▶ _ABOUT THIS EXERCISE_
The answer must be an exact restatement of all the data.

Source records
--------

Lemma Gillespie_Infect_conserved2 t s :
  Gillespie_conserved2 N s ->
  returns (_Gillespie_Infect_ G t false) (fun _ => Gillespie_conserved2 N) s.
Proof.
  intros Hs. unfold _Gillespie_Infect_.
  apply (returns_bind_frame Gillespie_traj); [gframe|]. intros u s1 E1.
  apply returns_gets_then.
  destruct (scan _ _ _ _) as [n|]; [|done].
  do 7 (apply (returns_bind_frame Gillespie_traj);
        [unfold ListDict.choose_random, status_read, append_to; gframe|];
        intros ? ? ?).
  apply returns_append_then. intros x Hx.
  apply returns_append_then. intros y Hy.
  apply returns_modify_then.
  apply (returns_of_frame Gillespie_traj).
  { unfold Infect_neighbor, status_read, count_read, count_write. gframe. }
  intros sf Ef.
  traj_eqs. eapply conserved2_snoc; eauto. lia.
Qed.

Lemma Gillespie_Recover_SIR_conserved t full s :
  Gillespie_conserved3 N s ->
  returns (_Gillespie_Recover_SIR_ G t full)
          (fun _ => Gillespie_conserved3 N) s.
Proof.
  intros Hs. unfold _Gillespie_Recover_SIR_.
  apply (returns_bind_frame Gillespie_traj); [gframe|]. intros u s1 E1.
  apply returns_append_then. intros y Hy.
  apply (returns_bind_frame Gillespie_traj); [gframe|]. intros ? s2 E2.
  apply returns_append_then. intros x Hx.
  apply returns_append_then. intros z Hz.
  apply returns_modify_then.
  apply (returns_of_frame Gillespie_traj).
  { unfold Recover_SIR_neighbor, Recover_SIS_neighbor, lower_risk,
      status_read, count_read, count_write, append_to. gframe. }
  intros sf Ef.
  traj_eqs. eapply conserved3_snoc; eauto. lia.
Qed.

Lemma Gillespie_Recover_SIS_conserved t full s :
  Gillespie_conserved2 N s ->
  returns (_Gillespie_Recover_SIS_ G t full)
          (fun _ => Gillespie_conserved2 N) s.
Proof.
  intros Hs. unfold _Gillespie_Recover_SIS_.
  apply (returns_bind_frame Gillespie_traj); [gframe|]. intros u s1 E1.
  apply returns_append_then. intros y Hy.
  apply (returns_bind_frame Gillespie_traj); [gframe|]. intros ? s2 E2.
  apply returns_append_then. intros x Hx.
  apply returns_modify_then.
  apply (returns_of_frame Gillespie_traj).
  { unfold Recover_SIR_neighbor, Recover_SIS_neighbor, lower_risk,
      status_read, count_read, count_write, append_to. gframe. }
  intros sf Ef.
  traj_eqs. eapply conserved2_snoc; eauto. lia.
Qed.

Lemma Gillespie_conserved3_frame {A} (m : M state A) s :
  frame Gillespie_traj m -> Gillespie_conserved3 N s ->
  returns m (fun _ => Gillespie_conserved3 N) s.
Proof.
  intros Hm Hs. apply (returns_of_frame Gillespie_traj); [done|].
  intros s' E. by traj_eqs.
Qed.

--------

▶ _OUTPUT FOR THIS TASK_
Lemma Gillespie_Infect_conserved2 t s :
  Gillespie_conserved2 N s ->
  returns (_Gillespie_Infect_ G t false) (fun _ => Gillespie_conserved2 N) s.
Proof.
  intros Hs. unfold _Gillespie_Infect_.
  apply (returns_bind_frame Gillespie_traj); [gframe|]. intros u s1 E1.
  apply returns_gets_then.
  destruct (scan _ _ _ _) as [n|]; [|done].
  do 7 (apply (returns_bind_frame Gillespie_traj);
        [unfold ListDict.choose_random, status_read, append_to; gframe|];
        intros ? ? ?).
  apply returns_append_then. intros x Hx.
  apply returns_append_then. intros y Hy.
  apply returns_modify_then.
  apply (returns_of_frame Gillespie_traj).
  { unfold Infect_neighbor, status_read, count_read, count_write. gframe. }
  intros sf Ef.
  traj_eqs. eapply conserved2_snoc; eauto. lia.
Qed.

Lemma Gillespie_Recover_SIR_conserved t full s :
  Gillespie_conserved3 N s ->
  returns (_Gillespie_Recover_SIR_ G t full)
          (fun _ => Gillespie_conserved3 N) s.
Proof.
  intros Hs. unfold _Gillespie_Recover_SIR_.
  apply (returns_bind_frame Gillespie_traj); [gframe|]. intros u s1 E1.
  apply returns_append_then. intros y Hy.
  apply (returns_bind_frame Gillespie_traj); [gframe|]. intros ? s2 E2.
  apply returns_append_then. intros x Hx.
  apply returns_append_then. intros z Hz.
  apply returns_modify_then.
  apply (returns_of_frame Gillespie_traj).
  { unfold Recover_SIR_neighbor, Recover_SIS_neighbor, lower_risk,
      status_read, count_read, count_write, append_to. gframe. }
  intros sf Ef.
  traj_eqs. eapply conserved3_snoc; eauto. lia.
Qed.

Lemma Gillespie_Recover_SIS_conserved t full s :
  Gillespie_conserved2 N s ->
  returns (_Gillespie_Recover_SIS_ G t full)
          (fun _ => Gillespie_conserved2 N) s.
Proof.
  intros Hs. unfold _Gillespie_Recover_SIS_.
  apply (returns_bind_frame Gillespie_traj); [gframe|]. intros u s1 E1.
  apply returns_append_then. intros y Hy.
  apply (returns_bind_frame Gillespie_traj); [gframe|]. intros ? s2 E2.
  apply returns_append_then. intros x Hx.
  apply returns_modify_then.
  apply (returns_of_frame Gillespie_traj).
  { unfold Recover_SIR_neighbor, Recover_SIS_neighbor, lower_risk,
      status_read, count_read, count_write, append_to. gframe. }
  intros sf Ef.
  traj_eqs. eapply conserved2_snoc; eauto. lia.
Qed.

Lemma Gillespie_conserved3_frame {A} (m : M state A) s :
  frame Gillespie_traj m -> Gillespie_conserved3 N s ->
  returns m (fun _ => Gillespie_conserved3 N) s.
Proof.
  intros Hm Hs. apply (returns_of_frame Gillespie_traj); [done|].
  intros s' E. by traj_eqs.
Qed.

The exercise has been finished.